ACT Research’s latest For-Hire Trucking Index show the freight market gradually recovering, with December supply-demand balance (see chart above) tightening by 2.2 points to 54.2, but rising from 52.0 in November when adjusted for the season. The decrease in capacity was larger than the decline in volumes, ACT notes.
According to ACT Research, the main cause for the supply-demand balance improvement in the past five months has been capacity declines. ACT adds that this five-month positive string suggests a tighter market in 2024 after 17 months in a loose market balance, similar to the 2015-2016 downcycle, when the Supply-Demand Balance was loose for 16 of 19 months.
“With volumes stabilizing and capacity contracting, the for-hire Supply-Demand Balance has been signaling an impending increase in freight rates for a few months,” says Tim Denoyer, vice president and senior analyst at ACT Research. “Truckload spot rates are 12% above the seasonal pattern in January following the cold snap. While weather effects should revert in the coming months, freight is an outdoor sport, so the cycle will likely find a higher trajectory as the reversion happens amid tightening capacity and recovering demand.”
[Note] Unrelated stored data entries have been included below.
(** An operation on one table does not reach the tables of another. *)
Lemma evolves_other root T fl s L T' fl' s' root2 T2 :
  pmm_wf fl s -> evolves root T fl s L T' fl' s' -> vspace root2 T2 s ->
  (forall p q a, T !! p = Some a -> T2 !! q <> Some a) ->
  vspace root2 T2 s' /\ forall va, leaf T2 (mem s') va = leaf T2 (mem s) va.
Proof.
  intros Hwf Hx Hvs Hd.
  assert (forall q a, T2 !! q = Some a -> owned s a /\ a ∉ fl) as Ho.
  { intros q a Ha. pose proof (vs_owned _ _ _ Hvs _ _ Ha). by eauto using owned_not_free. }
  apply vspace_frame; [done| |].
  - intros q a x Ha <-. apply (ev_mem _ _ _ _ _ _ _ _ Hx); [by eapply Ho|].
    intros p Hp. by eapply Hd.
  - intros q a Ha. destruct (Ho _ _ Ha) as [[Hm Hr] Hfl].
    split; [by apply (ev_managed _ _ _ _ _ _ _ _ Hx)|].
    by rewrite (ev_ref _ _ _ _ _ _ _ _ Hx).
Qed.

(** ** Ranges of pages *)

(** [a] is not a page of the tables. *)
Definition no_table (T : tables) (a : Z) : Prop := forall p, T !! p <> Some a.

(** [vb] lies in one of [n] pages from [va] on. *)
Definition in_range (va : Z) (n : nat) (vb : Z) : bool :=
  (va / PGSIZE <=? vb / PGSIZE) && (vb / PGSIZE <? va / PGSIZE + Z.of_nat n).

Lemma leaf_page T m va vb : vb / PGSIZE = va / PGSIZE -> leaf T m vb = leaf T m va.
Proof.
  intros E. unfold leaf, walk_path. pose proof (PX_page vb) as (-> & -> & ->).
  pose proof (PX_page va) as (-> & -> & ->). by rewrite E.
Qed.

Lemma in_range_one va vb : in_range va 1 vb = bool_decide (vb / PGSIZE = va / PGSIZE).
Proof. unfold in_range. change (Z.of_nat 1) with 1. case_bool_decide; lia. Qed.

Lemma in_range_0 va vb : in_range va 0 vb = false.
Proof. unfold in_range. change (Z.of_nat 0) with 0. lia. Qed.

Lemma in_range_S va n vb : in_range va (S n) vb = in_range va 1 vb || in_range (va + PGSIZE) n vb.
Proof.
  unfold in_range. pose proof (page_step va 1) as E. rewrite Z.mul_1_l in E. rewrite E.
  rewrite Nat2Z.inj_succ. unfold Z.succ. change (Z.of_nat 1) with 1. pose proof (Nat2Z.is_nonneg n) as Hn.
  revert Hn. generalize (Z.of_nat n) as z. intros. lia.
Qed.

Lemma in_range_head va n vb : in_range va 1 vb = true -> in_range (va + PGSIZE) n vb = false.
Proof.
  unfold in_range. pose proof (page_step va 1) as E. rewrite Z.mul_1_l in E. rewrite E.
  change (Z.of_nat 1) with 1. lia.
Qed.

(** ** Unmapping a page *)

(** The entry is emptied; with [free], the page loses a reference and goes back
    to the free list with its last one. *)
Section Unmap.
  Context (root : Z) (T : tables) (fl : list Z) (s : pmm) (va p flags : Z).
  Hypothesis Hwf : pmm_wf fl s.
  Hypothesis Hvs : vspace root T s.
  Hypothesis Hva : 0 <= va < MAXVA.
  Hypothesis Hal : va mod PGSIZE = 0.
  Hypothesis Hflags : 0 <= flags < 1024.
  Hypothesis HV : Z.odd flags = true.
  Hypothesis Hleaf : leaf T (mem s) va = pte p flags.
  Hypothesis Hrw : flags <> PTE_V.

Lemma unmap_path : exists a, T !! walk_path va = Some a.
Proof.
  unfold leaf in Hleaf. destruct (T !! walk_path va); [by eexists|].
  pose proof (odd_pte p flags) as H. rewrite <- Hleaf, HV in H. done.
Qed.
The fleet capacity Index decreased by 3.3 points m/m to 44.2 in December. ACT Research says for-hire capacity has contracted in seven of the past eight months, and decreased further as fleet purchase intentions cratered and driver availability fell further this month.
“Capacity is still being added industry-wide by private fleets, but declining U.S. Class 8 tractor sales indicate this phenomenon is starting to slow,” Denoyer added. “Unlike private fleets, for-hire capacity has been contracting, so as private fleet additions decline, tighter industry capacity should press rates up.”
The driver availability Index dropped noticeably, down 4.1 points m/m to 50.9 in December. ACT Research says the Driver Availability index has fallen 11 points in the past three months and reversing course after a year of record availability, culminating in the all-time high reading of 62.0 in September ’23.
“The quality fleets in our survey have been safe havens for owner operators for the past couple years, but market dynamics seem to have finally caught up with the driver market. While bad news for the drivers, it’s key to tightening the freight market. While weather is the larger near-term factor, driver availability is a critical longer-term factor also starting to help press spot rates up,” Denoyer concluded.